Showtime Networks' interactive TV app -- which lets subscribers order the premium network with one click of the remote -- won an audience vote as the best out of a field of five contenders in the "iTV Idol: Groundbreaking Applications" session here at CTAM In New York.

More than 30% of orders to Showtime now come through the ITV app in markets where it has launched, said David Preisman, Showtime's vice president of interactive television. He added that those subscribers have identical churn rates to subs acquired via traditional call center ordering.

"Once it's launched, there's money coming in every day," Preisman said.

Showtime's app is live with four affiliates -- Cablevision Systems, Dish Network, Oceanic Time Warner Cable in Hawaii and Verizon FiOS TV -- with additional partners in the pipeline. The app is available on four different ITV platforms: CableLabs' Enhanced TV Binary Interchange Format, ActiveVideo Networks, OpenTV and Lua, an open scripting language used by FiOS TV. Interactive TV developer itaas created the EBIF version of the app for Showtime.

"The idea is really to improve the way people buy premium channels," Preisman said in his presentation. "Today you have to call up, navigate a phone menu and talk to a customer rep -- it shouldn't be like that in 2011."

Most frequently, when you tune to Showtime channels as a nonsubscriber, "you get a blue screen with an error message on it," he added. "Think about it -- if you go to Netflix, they try to sell you on the Netflix service."

In addition to ordering Showtime, the app lets viewers sample full episodes and other content. The programmer has promoted it using different techniques, including interactive advertising on 30-second ads and banner ads in the program guide that link to the Showtime portal.

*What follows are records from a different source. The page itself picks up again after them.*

(* ===== verification/DeskList.v ===== *)
(** * DeskList: enumerating windows, and the theme

    src/desktop/windows.rs, mod.rs and theme.rs.  The enumeration reads one
    state of the desktop; the callback collects the handles in the order
    Windows calls it. *)

From Stdlib Require Import ZArith Lia String Ascii.
From stdpp Require Import base list strings gmap numbers sorting.
From S2P Require Import Prelude Text Unicode Errors Backends Effects Registry Resources Window.

Open Scope Z_scope.

Record WindowInfo := mkWindowInfo {
  wi_handle : Z; wi_parent : option Z; wi_process_id : Z; wi_class_name : str; wi_title : str; wi_rect : WindowRect;
  wi_is_visible : bool; wi_cloak_state : CloakState }.

(** The handles the callback is called with and whether the call succeeded;
    the text calls answer how many units they copied and the buffer. *)
Class desk_api (D : Type) := {
  EnumWindows : D -> list Z * bool;
  EnumChildWindows : D -> Z -> list Z * bool;
  desk_last_error : D -> Z;
  GetWindowThreadProcessId : D -> Z -> Z;
  GetParent : D -> Z -> option Z;
  desk_rect : D -> Z -> option WindowRect;
  GetWindowTextLengthW : D -> Z -> Z;
  GetWindowTextW : D -> Z -> Z -> Z * list Z;
  GetClassNameW : D -> Z -> Z -> Z * list Z;
  desk_visible : D -> Z -> bool;
  DwmCloaked : D -> Z -> option Z }.

(** [{:p}]. *)
Definition fmt_pointer (p : Z) : str := lit "0x" ++ to_ascii_lowercase (fmt_hex p).

Section Listing.
Context {D : Type} `{api : !desk_api D} (d : D).

(** [&buffer[..copied]]. *)
Definition wide_prefix (copied : Z) (buffer : list Z) : res Error str :=
  if zlen buffer <? copied then Panic IndexOutOfBounds else Ok (from_utf16_lossy (take (Z.to_nat copied) buffer)).

Definition query_window_text (hwnd : Z) : res Error str :=
  let length := GetWindowTextLengthW d hwnd in
  if length <=? 0 then Ok []
  else let '(copied, buffer) := GetWindowTextW d hwnd (length + 1) in
       if copied <=? 0 then Ok [] else wide_prefix copied buffer.
Definition query_class_name (hwnd : Z) : res Error str :=
  let '(copied, buffer) := GetClassNameW d hwnd 256 in
  if copied <=? 0 then Ok [] else wide_prefix copied buffer.
Definition query_cloak_state (hwnd : Z) : CloakState :=
  match DwmCloaked d hwnd with Some raw => cloak_from_raw raw | None => NotCloaked end.
Definition query_window_rect (hwnd : Z) : option WindowRect := desk_rect d hwnd.

Definition build_window_info (hwnd : Z) : res Error WindowInfo :=
  let pid := GetWindowThreadProcessId d hwnd in
  let parent := GetParent d hwnd in
  let rect := default (mkWindowRect 0 0 0 0) (query_window_rect hwnd) in
  let! class_name := query_class_name hwnd in
  let! title := query_window_text hwnd in
  Ok (mkWindowInfo hwnd (p ← parent; if p =? 0 then None else Some p) pid class_name title rect (desk_visible d hwnd)
        (query_cloak_state hwnd)).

The win by Showtime "shows persistence and going to a lot of platforms and sticking at it," said Mark Hess, Comcast's senior vice president of advanced business and technology, who emceed the session. He was filling in for the scheduled host, Canoe Ventures chief product officer Arthur Orduña.

The 100-some audience members awarded second place to a multifunction app developed for WeTV, Fuse and MSG by Ensequence, which can provide quizzes, polls, tune-to channel and social-media integration, among other features.

"What we love about this application is on an a la carte basis we can pick and choose which interactive features we want to use," said Will Keller, president of interactive TV consulting firm WE Keller Group, who helped with its development.

The other three entrants were: Itaas's tablet computer app that lets users to discover and tune to content, create playlists and set reminders for upcoming content; an app from The Weather Channel, developed with Nielsen MediaSync, that uses audio watermarks in the show to unlock synchronized content for original series From the Edge; and Intrasonics' app for smartphones and tablets that lets users engage with TV shows and ads.

The "iTV Idol" competition is co-sponsored by Canoe and CTAM. The 2010 winner was Rebecca Lim, formerly senior director of interactive for Starz Entertainment, who is now with Turner Broadcasting System. Showtime finished in second place in last year's voting.

After Preisman's presentation, Hess commented, "I love Showtime. I'm addicted to the whole Borgias thing -- those old popes."

Hess also exhorted the audience members to launch more interactive apps: "Launch more EBIF. It's like the [Chick-fil-A ad campaign] with the cows, ‘Eat more chicken'... You have a decade or more to take advantage of this platform."